Development dreams up in smoke yet again

Malawians’ aspirations to alter the economic trajectory and graduate from poverty to prosperity appear to be up in smoke once more, marking a highly frustrating turn of events for national development.

Based on the World Bank June 2026 Global Economic Prospects Report ranking Malawi among emerging and developing economies facing “weaker-than-expected” near term expansion, the Business News section in The Nation edition of June 16 2026 carried a headline ‘World Bank downgrades Malawi’s growth forecast’.

In the report, the World Bank has lowered Malawi’s economic growth rate for this year from 2.6 percent to 2.3 percent due to weaker global demand, rising energy costs and tighter financial conditions. Chipping in, economists interviewed stated that the situation emanates from misaligned economic planning and recovery coupled with unrealistic reforms.

The World Bank’s projection contrasts with the Malawi Government’s own growth forecast of 3.8 percent for 2026. On the other hand, the Bretton Woods institution has pegged next year’s growth at 2.7 percent and three percent in 2028.

Not good enough, I dare say. This is so because to achieve impactful and meaningful growth, economists submit that an economy needs to consistently register growth rates of not less than six percent.

In January 2021, the Malawi Government launched Malawi 2063 (MW2063), a successor long-term development strategy that replaced Vision 2020 which run its course after achieving minimal targets largely due to lack of focus.

The new strategy envisions “an inclusively wealthy and self-reliant nation” by 2063 with targets to transform the economy to lower middle-income by 2030 and upper middle-income by the time it expires.

However, the dream has faced hurdles in its implementation mostly influenced by eternal factors such as the Covid-19 pandemic, climate-induced disasters and geopolitical tensions, with the Russia-Ukraine war and more recently the US-Israel war on Iran disrupting growth plans.

In June, the National Planning Commission (NPC), which coordinates implementation of MW2063, told Parliament that Malawi at the prevailing paltry growth rates of less than two percent the country would achieve the 2030 targets 15 years later, meaning in 2045. On the other hand, the targets would be attained in 2030 if the economy grew by at least 10 percent annually between 2024 and 2030, but that hasn’t been the case.

The gross domestic product (GDP) growth downgrade means that Malawi’s economy is growing at a rather slower pace that cannot help the country realise the 2030 targets. In fact, the situation is worsened by the fact that the growth pales down to the population growth rate.

Malawi’s economic ailments are well-documented; the nation resembles a patient who receives the perfect medical prescription but simply refuses to take the treatment to get healed.

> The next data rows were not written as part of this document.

(* ===== verification/Logic.v ===== *)
(** * A program logic for the kernel monad

    [wp T m Q k]: started in [k], [m] returns (it neither panics nor blocks
    for ever) in a state satisfying [Q], when the rest of the system takes
    some turns allowed by [T] at the points where [m] waits.  With [no_turn]
    the run does not wait at all and its result is the same in every
    environment. *)

From S2P Require Import Prelude Defs State.

Definition turn := (kernel -> kernel) -> Prop.
Definition no_turn : turn := fun _ => False.

Definition wp {A} (T : turn) (m : M A) (Q : A -> kernel -> Prop) (k : kernel) : Prop :=
  exists ds a k',
    Forall T ds /\ (forall e, m (ds ++ e) k = Ret a e k') /\ Q a k'.

(** [m] panics with message [s] in every environment. *)
Definition panics {A} (m : M A) (s : string) (k : kernel) : Prop :=
  forall e, exists k', m e k = Panic s k'.

Section rules.
Context {T : turn}.

Lemma wp_ret {A} (a : A) (Q : A -> kernel -> Prop) k : Q a k -> wp T (ret a) Q k.
Proof. intros H. exists [], a, k. auto. Qed.

Lemma wp_gets {A} (f : kernel -> A) (Q : A -> kernel -> Prop) k :
  Q (f k) k -> wp T (gets f) Q k.
Proof. intros H. exists [], (f k), k. auto. Qed.

Lemma wp_modify f (Q : unit -> kernel -> Prop) k :
  Q tt (f k) -> wp T (modify f) Q k.
Proof. intros H. exists [], tt, (f k). auto. Qed.

Lemma wp_bind {A B} (m : M A) (f : A -> M B) Q k :
  wp T m (fun a k => wp T (f a) Q k) k -> wp T (bind m f) Q k.
Proof.
  intros (ds & a & k1 & Hds & Hm & ds2 & b & k2 & Hds2 & Hf & HQ).
  exists (ds ++ ds2), b, k2. split; [by apply Forall_app|]. split; [|done].
  intros e. rewrite <- app_assoc. unfold bind. rewrite Hm. apply Hf.
Qed.

Lemma wp_mono {A} (m : M A) (Q Q' : A -> kernel -> Prop) k :
  wp T m Q k -> (forall a k', Q a k' -> Q' a k') -> wp T m Q' k.
Proof. intros (ds & a & k' & H1 & H2 & H3) HQ. exists ds, a, k'. auto. Qed.

Lemma wp_eq {A} (m : M A) (Q : A -> kernel -> Prop) a k k' :
  (forall e, m e k = Ret a e k') -> Q a k' -> wp T m Q k.
Proof. intros H HQ. exists [], a, k'. auto. Qed.

Lemma wp_weaken {A} (T' : turn) (m : M A) (Q : A -> kernel -> Prop) k :
  wp T m Q k -> (forall f, T f -> T' f) -> wp T' m Q k.
Proof.
  intros (ds & a & k' & H1 & H2 & H3) HT. exists ds, a, k'.
  split; [|done]. eapply Forall_impl; eauto.
Qed.

Lemma wp_when (b : bool) (m : M unit) (Q : unit -> kernel -> Prop) k :
  (b = true -> wp T m Q k) -> (b = false -> Q tt k) -> wp T (when b m) Q k.
Proof. destruct b; simpl; auto using wp_ret. Qed.

(** Loops: an invariant over the elements already treated. *)
Lemma wp_for_all {A} (I : list A -> kernel -> Prop) (l : list A) body Q k :
  I [] k ->
  (forall done a rest k, l = done ++ a :: rest -> I done k ->
     wp T (body a) (fun _ k => I (done ++ [a]) k) k) ->
  (forall k, I l k -> Q tt k) ->
  wp T (for_all l body) Q k.
Proof.
  intros H0 Hstep HQ.
  assert (forall rest done k, l = done ++ rest -> I done k ->
            wp T (for_all rest body) (fun _ k => I l k) k) as Hgen.
  { induction rest as [|a rest IH]; intros done k' -> HI; simpl.
    - apply wp_ret. by rewrite app_nil_r in *.
    - apply wp_bind. eapply wp_mono; [by eapply Hstep|].
      intros ? k2 Hk2. apply (IH (done ++ [a])); [by rewrite <- app_assoc|done]. }
  eapply wp_mono; [apply (Hgen l [] k); auto|]. intros [] k' ?. auto.
Qed.

(** Loops that search: the body leaves the loop at the first element on which
    it returns a result. *)
Lemma wp_for_each {A R} (I : list A -> kernel -> Prop) (l : list A)
    (body : A -> M (option R)) Q k :
  I [] k ->
  (forall done a rest k, l = done ++ a :: rest -> I done k ->
     wp T (body a) (fun r k => match r with
                               | Some r => Q (Some r) k
                               | None => I (done ++ [a]) k end) k) ->
  (forall k, I l k -> Q None k) ->
  wp T (for_each l body) Q k.
Proof.
  intros H0 Hstep HQ.
  assert (forall rest done k, l = done ++ rest -> I done k ->
            wp T (for_each rest body) Q k) as Hgen.
  { induction rest as [|a rest IH]; intros done k' -> HI; simpl.
    - apply wp_ret. rewrite app_nil_r in *. auto.
    - apply wp_bind. eapply wp_mono; [by eapply Hstep|].
      intros [r|] k2 Hk2; simpl in *; [by apply wp_ret|].
      apply (IH (done ++ [a])); [by rewrite <- app_assoc|done]. }
  apply (Hgen l []); auto.
Qed.

Lemma wp_loop_step {A R} n (body : A -> M (A + R)) a Q k :
  wp T (body a) (fun r k => match r with
                            | inl a => wp T (loop n body a) Q k
                            | inr r => Q r k end) k ->
  wp T (loop (S n) body a) Q k.
Proof.
  intros H. simpl. apply wp_bind. eapply wp_mono; [done|].
  intros [a'|r] k'; simpl; auto using wp_ret.
Qed.

(** A waiting loop whose first iteration already leaves it. *)
Lemma wp_wait_loop {A R} (body : A -> M (A + R)) a Q k :
  wp no_turn (body a) (fun r k => match r with inl _ => False | inr r => Q r k end) k ->
  wp T (wait_loop body a) Q k.
Proof.
  intros (ds & r & k' & Hds & Hm & HQ).
  destruct ds as [|d ds]; [|by inversion Hds as [|?? [] _]].
  destruct r as [|r]; [done|].
  exists [], r, k'. split; [done|]. split; [|done].
  intros e. unfold wait_loop. simpl. unfold bind. specialize (Hm e). simpl in Hm.
  rewrite Hm. done.
Qed.

End rules.

(** A run without turns is exact. *)
Lemma wp_exact {A} (m : M A) Q k :
  wp no_turn m Q k -> exists a k', (forall e, m e k = Ret a e k') /\ Q a k'.
Proof.
  intros (ds & a & k' & Hds & Hm & HQ).
  destruct ds as [|d ds]; [by exists a, k'|]. by inversion Hds as [|?? [] _].
Qed.

Lemma wp_of_exact {A} T (m : M A) Q k : wp no_turn m Q k -> wp T m Q k.
Proof. intros H. eapply wp_weaken; [done|]. intros f []. Qed.

(** [m] takes exactly one turn, [f], and returns. *)
Definition takes {A} (f : kernel -> kernel) (m : M A) (Q : A -> kernel -> Prop) (k : kernel) : Prop :=
  exists a k', (forall e, m (f :: e) k = Ret a e k') /\ Q a k'.

Lemma takes_then {A B} f (m : M A) (g : A -> M B) Q k :
  takes f m (fun a k' => wp no_turn (g a) Q k') k -> takes f (bind m g) Q k.
Proof.
  intros (a & k1 & Hm & (b & k2 & Hg & HQ)%wp_exact). exists b, k2. split; [|done].
  intros e. unfold bind. by rewrite Hm.
Qed.

Lemma then_takes {A B} f (m : M A) (g : A -> M B) Q k :
  wp no_turn m (fun a k' => takes f (g a) Q k') k -> takes f (bind m g) Q k.
Proof.
  intros (a & k1 & Hm & (b & k2 & Hg & HQ))%wp_exact. exists b, k2. split; [|done].
  intros e. unfold bind. by rewrite Hm.
Qed.

(** [m] gives the processor up in [k1] and, in whatever state it gets it back,
    ends as the transformer [W] says. *)
Definition parks {A} (m : M A) (k1 : kernel) (W : (A -> kernel -> Prop) -> kernel -> Prop) (k : kernel) : Prop :=
  m [] k = Off k1 /\ forall f Q, W Q (f k1) -> takes f m Q k.

Lemma parks_bind {A B} (m : M A) (g : A -> M B) k1 W k :
  parks m k1 W k -> parks (bind m g) k1 (fun Q => W (fun a k' => wp no_turn (g a) Q k')) k.
Proof.
  intros [H1 H2]. split; [unfold bind; by rewrite H1|]. intros f Q HW. by apply takes_then, H2.
Qed.

Lemma then_parks {A B} (m : M A) (g : A -> M B) k1 W k :
  wp no_turn m (fun a k' => parks (g a) k1 W k') k -> parks (bind m g) k1 W k.
Proof.
  intros (a & k' & Hm & H1 & H2)%wp_exact. split; [unfold bind; by rewrite Hm|].
  intros f Q HW. apply then_takes. eapply wp_eq; [exact Hm|]. by apply H2.
Qed.

Lemma then_parks_some {A B} (m : M A) (g : A -> M B) (P : kernel -> ((B -> kernel -> Prop) -> kernel -> Prop) -> Prop) k :
  wp no_turn m (fun a k' => exists k1 W, P k1 W /\ parks (g a) k1 W k') k ->
  exists k1 W, P k1 W /\ parks (bind m g) k1 W k.
Proof.
  intros (a & k' & Hm & k1 & W & HP & H)%wp_exact. exists k1, W. split; [done|]. apply then_parks.
  eapply wp_eq; [exact Hm|done].
Qed.

Lemma parks_wait {A R} (body : A -> M (A + R)) a k1 W k :
  parks (body a) k1 W k ->
  parks (wait_loop body a) k1 (fun Q => W (fun r k => match r with
    | inl a => wp no_turn (body a) (fun r k => match r with inl _ => False | inr r => Q r k end) k
    | inr r => Q r k end)) k.
Proof.
  intros [H1 H2]. split.
  - unfold wait_loop. simpl. unfold bind. by rewrite H1.
  - intros f Q HW. destruct (H2 f _ HW) as ([a'|r] & k2 & Hm & HQ).
    + apply wp_exact in HQ as ([|r] & k3 & Hm2 & HQ); [done|]. exists r, k3. split; [|done].
      intros e. unfold wait_loop. simpl. unfold bind. rewrite Hm. simpl. unfold bind. by rewrite Hm2.
    + exists r, k2. split; [|done]. intros e. unfold wait_loop. simpl. unfold bind. by rewrite Hm.
Qed.

(** A waiting loop that waits once. *)
Lemma wp_wait_once {A R} (T : turn) f (body : A -> M (A + R)) a Q k :
  T f ->
  takes f (body a) (fun r k => match r with
    | inl a => wp no_turn (body a) (fun r k => match r with inl _ => False | inr r => Q r k end) k
    | inr r => Q r k end) k ->
  wp T (wait_loop body a) Q k.
Proof.
  intros HT ([a'|r] & k1 & Hm & HQ).
  - apply wp_exact in HQ as ([|r] & k2 & Hm2 & HQ); [done|]. exists [f], r, k2.
    split; [by constructor|]. split; [|done]. intros e. unfold wait_loop. simpl. unfold bind.
    rewrite Hm. simpl. unfold bind. by rewrite Hm2.
  - exists [f], r, k1. split; [by constructor|]. split; [|done]. intros e. unfold wait_loop. simpl.
    unfold bind. by rewrite Hm.
Qed.

Lemma panics_panic {A} s k : panics (panic s : M A) s k.
Proof. intros e. by exists k. Qed.

(** A panic in what follows a completed step. *)
Lemma panics_bind_wp {A B} (m : M A) (f : A -> M B) s k :
  wp no_turn m (fun a k' => panics (f a) s k') k -> panics (bind m f) s k.
Proof.
  intros (a & k' & Hm & Hf)%wp_exact e. unfold bind. rewrite Hm. apply Hf.
Qed.

Lemma panics_bind {A B} (m : M A) (f : A -> M B) s k :
  panics m s k -> panics (bind m f) s k.
Proof. intros H e. destruct (H e) as [k' E]. exists k'. unfold bind. by rewrite E. Qed.

(** [m] gives the processor up in a state satisfying [R], and gets it back
    from a turn [f] of the environment before doing [rest]. *)
Definition offs {A} (m : M A) (R : kernel -> Prop) (rest : (kernel -> kernel) -> kernel -> M A)
    (k : kernel) : Prop :=
  exists k', R k' /\ m [] k = Off k' /\ forall f e, m (f :: e) k = rest f k' e (f k').

Lemma offs_swtch (R : kernel -> Prop) k :
  R k -> offs swtch_out R (fun _ _ => ret tt) k.
Proof. intros H. exists k. done. Qed.

Lemma offs_bind_wp {A B} (m : M A) (f : A -> M B) R rest k :
  wp no_turn m (fun a k' => offs (f a) R rest k') k -> offs (bind m f) R rest k.
Proof.
  intros (a & k1 & Hm & k' & HR & H1 & H2)%wp_exact. exists k'. unfold bind.
  split; [done|]. split; [by rewrite Hm|]. intros g e. by rewrite Hm.
Qed.

Lemma offs_bind {A B} (m : M A) (f : A -> M B) R rest k :
  offs m R rest k -> offs (bind m f) R (fun g k' => bind (rest g k') f) k.
Proof.
  intros (k' & HR & H1 & H2). exists k'. unfold bind.
  split; [done|]. split; [by rewrite H1|]. intros g e. by rewrite H2.
Qed.

(** Sequencing is associative, up to the pointwise equality of computations. *)
Definition meq {A} (m m' : M A) : Prop := forall e k, m e k = m' e k.

#[export] Instance meq_equiv A : Equivalence (@meq A).
Proof.
  split; [by intros m e k | by intros m m' H e k; rewrite H |].
  intros m1 m2 m3 H1 H2 e k. by rewrite H1, H2.
Qed.

#[export] Instance bind_proper A B :
  Proper (meq ==> pointwise_relation A meq ==> meq) (@bind A B).
Proof.
  intros m m' Hm f f' Hf e k. unfold bind. rewrite Hm.
  destruct (m' e k); auto. apply Hf.
Qed.

#[export] Instance wp_proper A T :
  Proper (meq ==> eq ==> eq ==> iff) (@wp A T).
Proof.
  intros m m' Hm Q ? <- k ? <-.
  split; intros (ds & a & k' & H1 & H2 & H3); exists ds, a, k';
    (split; [done|]); (split; [|done]); intros e.
  - by rewrite <- Hm.
  - by rewrite Hm.
Qed.

Lemma bind_assoc {A B C} (m : M A) (f : A -> M B) (g : B -> M C) :
  meq (bind (bind m f) g) (bind m (fun a => bind (f a) g)).
Proof. intros e k. unfold bind. by destruct (m e k). Qed.

#[export] Hint Resolve wp_ret wp_gets wp_modify : kern.

(** One step of symbolic execution on the simplest commands. *)
Ltac wp_step :=
  lazymatch goal with
  | |- wp _ (bind _ _) _ _ => apply wp_bind
  | |- wp _ (ret _) _ _ => apply wp_ret
  | |- wp _ (gets _) _ _ => apply wp_gets
  | |- wp _ (modify _) _ _ => apply wp_modify
  end; cbv beta.
Ltac wp_steps := repeat wp_step.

Rising debt, high inflation rate, widening fiscal deficits and dwindling foreign exchange reserves have long emerged as key pressure points besides the external or exogenous shocks.

During the National Economic Recovery Plan 2025-30 launch a fortnight ago, Minister of Finance, Economic Planning and Decentralisation Joseph Mwanamvekha acknowledged the pressure points and warned that the success of the new plan hinged on addressing the structural challenges.

In other words, Malawi has always known the genesis of its problems. However, skewed planning and, if I were to be raw, lack of seriousness have often derailed achievement of the desired results. The need for sharper focus and realistic planning has always been highlighted yet as a nation e keep moving in circles more like headless chickens.

What further compounds the situation is a chronic pattern of policy mismatch, where one national strategy actively stifles or contradicts another. Implementation is hampered by limited State capacity and widening financing gaps. Given this picture, it will remain unrealistic to expect positive economic transformation when the development budget allocation is perennially low and often diverted during the mid-year budget review.

Today, it is exactly 39 years to 2063. The ball is squarely in the court of our generation to decide what type of country or economy we want future generations to inherit.

This requires moving past elite policy formulation and executing aggressive, painful structural adjustments that includes incentivising local manufacturing and making large-scale commercial mining a reality.

Unless there is an immediate, aggressive push backed by heavy, undisrupted investment in these key productive sectors, MW2063 will inevitably suffer the exact fate of Vision 2020: a mountain of lofty talk with very little to show at the finish line.